* [What the exercise asks]: From the records below, copy out exactly the lines from the one containing "Lemma getitem_missing df" to the one containing "set (day_str := strftime_Ymd d).", both included. Add nothing else.

※

Lemma column_absent (recs : list record) k :
  (forall r, r ∈ recs -> r !! k = None) -> k ∉ columns (DataFrame_of recs).
Proof.
  intros Hall H. unfold DataFrame_of in H. simpl in H.
  apply elem_of_union_list in H as (X & HX & Hk).
  apply list_elem_of_fmap in HX as (r & -> & Hr).
  apply elem_of_dom in Hk as [v Hv]. rewrite (Hall r Hr) in Hv. discriminate.
Qed.

(** Selecting with a mask computed row by row is filtering. *)
Lemma select_rows df (p : record -> bool) :
  rows (select df (p <$> rows df)) = filter (fun r => p r = true) (rows df).
Proof.
  unfold select. cbn [rows]. induction (rows df) as [| r rs IH]; [reflexivity |].
  rewrite fmap_cons.
  change (zip (r :: rs) (p r :: (p <$> rs))) with ((r, p r) :: zip rs (p <$> rs)).
  rewrite !filter_cons. cbn [snd].
  destruct (decide (p r = true)); [rewrite fmap_cons; cbn [fst] |]; now rewrite IH.
Qed.

Lemma df_empty_false df k (r : record) :
  k ∈ columns df -> r ∈ rows df -> df_empty df = false.
Proof.
  intros Hk Hr. unfold df_empty. apply orb_false_iff. split.
  - apply bool_decide_eq_false. intros E. rewrite E in Hk. now apply not_elem_of_empty in Hk.
  - destruct (rows df); [now apply elem_of_nil in Hr | reflexivity].
Qed.

Lemma getitem_missing df k : k ∉ columns df -> getitem df k = inl (KeyError k).
Proof. intros H. unfold getitem. now rewrite bool_decide_eq_false_2. Qed.

Lemma getitem_present df k :
  k ∈ columns df ->
  getitem df k = inr ((fun r : record => default (CFloat Float64.nan) (r !! k)) <$> rows df).
Proof. intros H. unfold getitem. now rewrite bool_decide_eq_true_2. Qed.

(** C1 (defect). On every meal table with the header that the program
    declares, the daily summary of a date for which the table holds at least
    one row does not compute the sums: it looks up the column
    "calories_kcal", which that header does not have, and raises [KeyError]
    before anything is summed or rendered. *)
Theorem daily_summary_key_error ms gs d (body : grid) w :
  answers w ->
  sheets w !! ms = Some (header_row MEALS_HEADER :: body) ->
  (exists r, r ∈ body /\ r !! 0 = Some (CStr (strftime_Ymd d))) ->
  daily_summary ms gs d w =
    (inl (KeyError "calories_kcal"), called (Call_get_all_records ms) w).
Proof.
  intros R Hs (r0 & Hin & Hdate).
  set (g := header_row MEALS_HEADER :: body).
  set (n := width g).
  set (recs := records_of g).
  set (day_str := strftime_Ymd d).
  assert (Hrecs : recs = record_at MEALS_HEADER n <$> body) by apply records_of_header.
  assert (Hn : length MEALS_HEADER <= n) by apply width_header.
  assert (Hdate0 : record_at MEALS_HEADER n r0 !! "date" = Some (CStr day_str)).
  { rewrite (record_at_lookup _ _ 0) by (first [exact sole_date | discriminate | exact Hn]).
    now rewrite Hdate. }
  assert (Hin0 : record_at MEALS_HEADER n r0 ∈ recs).
  { rewrite Hrecs. now apply list_elem_of_fmap_2. }
  assert (Hcol : "date" ∈ columns (DataFrame_of recs)).
  { eapply column_present; [exact Hin0 | exact Hdate0]. }
  assert (Hkcal : "calories_kcal" ∉ columns (DataFrame_of recs)).
  { apply column_absent. intros r Hr. rewrite Hrecs in Hr.
    apply list_elem_of_fmap in Hr as (line & -> & _).
    apply record_at_missing; [| discriminate].
    intros H. repeat (apply elem_of_cons in H as [H | H]; [discriminate |]).
    now apply elem_of_nil in H. }
  unfold daily_summary.
  erewrite bind_inr.
  2:{ apply try_except_inr. erewrite bind_inr; [reflexivity |].
      apply get_all_records_ok; [exact R | exact Hs]. }
  fold g. fold recs.
  rewrite (df_empty_false (DataFrame_of recs) "date" _ Hcol Hin0).
  cbv zeta. fold day_str.
  unfold lift at 1. unfold bind at 1.
  rewrite (getitem_present _ _ Hcol).
  rewrite <- list_fmap_compose.
  set (p := ((fun v => eq_str (Some v) day_str) ∘
             (fun r : record => default (CFloat Float64.nan) (r !! "date")))).
  set (df_day := select (DataFrame_of recs) (p <$> rows (DataFrame_of recs))).
  assert (Hday : df_empty df_day = false).
  { apply (df_empty_false df_day "date" (record_at MEALS_HEADER n r0)); [exact Hcol |].
    unfold df_day. rewrite select_rows. apply list_elem_of_filter. split; [| exact Hin0].
    unfold p. simpl. rewrite Hdate0. simpl. apply String.eqb_refl. }
  rewrite Hday.
  unfold column_sum at 1. unfold bind at 1. unfold bind at 1. unfold lift at 1.
  rewrite (getitem_missing df_day "calories_kcal" Hkcal). reflexivity.
Qed.

Lemma daily_summary_key_error_witness :
  daily_summary MEALS_SHEET GOALS_SHEET sample_day (with_meals two_meals started) =
    (inl (KeyError "calories_kcal"),
     called (Call_get_all_records MEALS_SHEET) (with_meals two_meals started)).
Proof.
  apply (daily_summary_key_error MEALS_SHEET GOALS_SHEET sample_day (tail two_meals)
           (with_meals two_meals started)).
  - reflexivity.
  - reflexivity.
  - eexists. split; [left | reflexivity].
Defined.

(** The sums that the summary is meant to show for the two sample meals:
    100.4 + 50.0 is 150.4 and 10.25 + 5.0 is 15.25 in binary64. *)
Example sums_of_two_meals :
  nansum [Float64.decimal 1004 1; Float64.of_Z 50] = Float64.decimal 1504 1 /\
  nansum [Float64.decimal 1025 2; Float64.of_Z 5] = Float64.decimal 1525 2.
Proof. split; vm_compute; reflexivity. Qed.

(** On a table that has the columns the summary reads, the same code sums
    the rows of the day and compares them with the goal of the month. *)
Example daily_summary_on_kcal_header :
  let r := daily_summary MEALS_SHEET GOALS_SHEET sample_day
             (with_goals two_goals (with_meals two_meals_kcal started)) in
  r.1 = inr tt /\
  firstn 7 (ui r.2) =
    [Write_date "2024-03-07";
     Metric_calories (Float64.decimal 1504 1);
     Metric_protein (Float64.decimal 1525 2);
     Metric_carbs (Float64.of_Z 31);
     Write_fat_fiber (Float64.of_Z 9) (Float64.of_Z 2);
     Write_goal "2024-03" (Float64.of_Z 1600) (Float64.of_Z 70);
     Write_flags Flag_ok Flag_low].
Proof. vm_compute. split; reflexivity. Qed.

(** ** A first run of the script *)

(** On a spreadsheet without worksheets the script creates the three tables,
    stores the goal and the meal of the form, and then stops in the daily
    summary of the day of that meal. *)
Example script_first_run :
  let r := script sample_inputs fresh in
  r.1 = inl (KeyError "calories_kcal") /\
  sheets r.2 !! GOALS_SHEET =
    Some [header_row GOALS_HEADER; new_goal_row "2024-03" 1700 80 (sample_clock 0)] /\
  sheets r.2 !! MEALS_SHEET = Some [header_row MEALS_HEADER; meal_row sample_inputs] /\
  sheets r.2 !! NOTES_SHEET = Some [header_row NOTES_HEADER] /\
  ui r.2 = [Info_worksheet_created MEALS_SHEET; Info_worksheet_created GOALS_SHEET;
            Info_worksheet_created NOTES_SHEET;
            Success_goal "created" "2024-03" 1700 80;
            Success_saved "Cooked rice" (CStr "Cooked rice") (CStr "08:05:00")].
Proof. vm_compute. repeat split; reflexivity. Qed.

(** * Further properties of the script *)

(** ** Relations kept by the monad *)

Section Keeps.

Context {A B : Type}.
Variable R : World -> World -> Prop.
Hypothesis R_refl : forall w, R w w.
Hypothesis R_trans : forall a b c, R a b -> R b c -> R a c.

Lemma keeps_ret (a : A) : keeps R (ret a).
Proof. intros w. apply R_refl. Qed.

Lemma keeps_raise (e : exn) : keeps R (@raise A e).
Proof. intros w. apply R_refl. Qed.

Lemma keeps_lift (r : exn + A) : keeps R (lift r).
Proof. intros w. apply R_refl. Qed.

Lemma keeps_gets (f : World -> A) : keeps R (gets f).
Proof. intros w. apply R_refl. Qed.

Lemma keeps_bind (m : M A) (k : A -> M B) :
  keeps R m -> (forall a, keeps R (k a)) -> keeps R (bind m k).
Proof.
  intros Hm Hk w. unfold bind. specialize (Hm w).
  destruct (m w) as [[e | a] w']; simpl in *; [exact Hm |].
  eapply R_trans; [exact Hm | apply Hk].
Qed.

Lemma keeps_try_except (m : M A) (h : exn -> M A) :
  keeps R m -> (forall e, keeps R (h e)) -> keeps R (try_except m h).
Proof.
  intros Hm Hh w. unfold try_except. specialize (Hm w).
  destruct (m w) as [[e | a] w']; simpl in *; [| exact Hm].
  eapply R_trans; [exact Hm | apply Hh].
Qed.

End Keeps.

(** One step of a run: the world after [m], then the world after [k]. *)
Lemma bind_rel {A B} (R1 R2 R3 : World -> World -> Prop) (m : M A) (k : A -> M B) w :
  (forall a b, R1 a b -> R3 a b) ->
  (forall a b c, R1 a b -> R2 b c -> R3 a c) ->
  R1 w (m w).2 ->
  (forall a, (m w).1 = inr a -> R2 (m w).2 (k a (m w).2).2) ->
  R3 w (bind m k w).2.
Proof.
  intros H13 H123 Hm Hk. unfold bind.
  destruct (m w) as [[e | a] w']; simpl in *; [now apply H13 |].
  eapply H123; [exact Hm | now apply Hk].
Qed.

(** ** The operations on any store *)

Lemma worksheet_cases name w :
  worksheet name w = (inl APIError, called (Call_worksheet name) w) \/
  (exists g, sheets w !! name = Some g /\
     worksheet name w = (inr name, called (Call_worksheet name) w)) \/
  (sheets w !! name = None /\
     worksheet name w = (inl (WorksheetNotFound name), called (Call_worksheet name) w)).
Proof.
  destruct (outage w (length (trace w))) eqn:O.
  - left. unfold worksheet. now rewrite (bind_inl _ _ _ _ _ (remote_out _ _ O)).
  - right. destruct (sheets w !! name) as [g |] eqn:Hs.
    + left. exists g. split; [reflexivity |]. now apply worksheet_found with g.
    + right. split; [reflexivity |]. now apply worksheet_missing.
Qed.

Lemma add_worksheet_cases name w :
  add_worksheet name w = (inl APIError, called (Call_add_worksheet name) w) \/
  (sheets w !! name = None /\
   add_worksheet name w =
     (inr name, with_sheets (<[name := []]> (sheets w)) (called (Call_add_worksheet name) w))).
Proof.
  destruct (outage w (length (trace w))) eqn:O.
  - left. unfold add_worksheet. now rewrite (bind_inl _ _ _ _ _ (remote_out _ _ O)).
  - destruct (sheets w !! name) as [g |] eqn:Hs.
    + left. unfold add_worksheet. remote_step O. now rewrite Hs.
    + right. split; [reflexivity |]. now apply add_worksheet_ok.
Qed.

Ltac keeps_steps refl trans base :=
  repeat first
    [ apply keeps_ret; exact refl
    | apply keeps_raise; exact refl
    | apply keeps_lift; exact refl
    | apply keeps_gets; exact refl
    | base
    | apply keeps_bind; [exact trans | | intros ?]
    | apply keeps_try_except; [exact trans | | intros ?]
    | match goal with
      | |- keeps _ (if ?b then _ else _) => destruct b
      | |- keeps _ (match ?x with _ => _ end) => destruct x
      end ].

(** ** What reading keeps *)

Section Reads.

Variable R : World -> World -> Prop.
Hypothesis R_refl : forall w, R w w.
Hypothesis R_trans : forall a b c, R a b -> R b c -> R a c.
Hypothesis R_read : forall c w, is_write c = false -> R w (called c w).
Hypothesis R_ui : forall u w, R w (with_ui u w).

Lemma reads_remote c : is_write c = false -> keeps R (remote c).
Proof.
  intros Hc w. unfold remote. destruct (outage w (length (trace w))); now apply R_read.
Qed.

Lemma reads_st n : keeps R (st n).
Proof. intros w. apply R_ui. Qed.

Lemma reads_worksheet name : keeps R (worksheet name).
Proof.
  unfold worksheet.
  keeps_steps R_refl R_trans ltac:(first [apply reads_remote; reflexivity | apply reads_st]).
Qed.

Lemma reads_get_all_records ws : keeps R (get_all_records ws).
Proof.
  unfold get_all_records.
  keeps_steps R_refl R_trans ltac:(first [apply reads_remote; reflexivity | apply reads_st]).
Qed.

Lemma reads_daily_summary ms gs d : keeps R (daily_summary ms gs d).
Proof.
  unfold daily_summary, column_sum, goal_check. cbv zeta.
  keeps_steps R_refl R_trans ltac:(first [apply reads_get_all_records | apply reads_st]).
Qed.

(** Ensuring a worksheet that exists. *)
Lemma reads_ensure_existing name header g w :
  sheets w !! name = Some g ->
  R w (ensure_worksheet name header w).2 /\
  ((ensure_worksheet name header w).1 = inr name \/
   (ensure_worksheet name header w).1 = inl APIError).
Proof.
  intros Hs. unfold ensure_worksheet.
  destruct (worksheet_cases name w) as [E | [(g' & _ & E) | (Hn & _)]];
    [| | congruence].
  - erewrite bind_inl; [| erewrite try_except_inl; [| exact E]; reflexivity].
    simpl. split; [apply R_read; reflexivity | now right].
  - erewrite bind_inr; [| erewrite try_except_inr; [reflexivity | exact E]].
    split.
    + eapply R_trans; [apply (R_read (Call_worksheet name) w); reflexivity |].
      apply reads_worksheet.
    + destruct (worksheet_cases name (called (Call_worksheet name) w))
        as [E' | [(g'' & _ & E') | (Hn & _)]]; rewrite ?E'; simpl; auto.
      simpl in Hn. congruence.
Qed.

※

* [Result for this task]:
Lemma getitem_missing df k : k ∉ columns df -> getitem df k = inl (KeyError k).
Proof. intros H. unfold getitem. now rewrite bool_decide_eq_false_2. Qed.

Lemma getitem_present df k :
  k ∈ columns df ->
  getitem df k = inr ((fun r : record => default (CFloat Float64.nan) (r !! k)) <$> rows df).
Proof. intros H. unfold getitem. now rewrite bool_decide_eq_true_2. Qed.

(** C1 (defect). On every meal table with the header that the program
    declares, the daily summary of a date for which the table holds at least
    one row does not compute the sums: it looks up the column
    "calories_kcal", which that header does not have, and raises [KeyError]
    before anything is summed or rendered. *)
Theorem daily_summary_key_error ms gs d (body : grid) w :
  answers w ->
  sheets w !! ms = Some (header_row MEALS_HEADER :: body) ->
  (exists r, r ∈ body /\ r !! 0 = Some (CStr (strftime_Ymd d))) ->
  daily_summary ms gs d w =
    (inl (KeyError "calories_kcal"), called (Call_get_all_records ms) w).
Proof.
  intros R Hs (r0 & Hin & Hdate).
  set (g := header_row MEALS_HEADER :: body).
  set (n := width g).
  set (recs := records_of g).
  set (day_str := strftime_Ymd d).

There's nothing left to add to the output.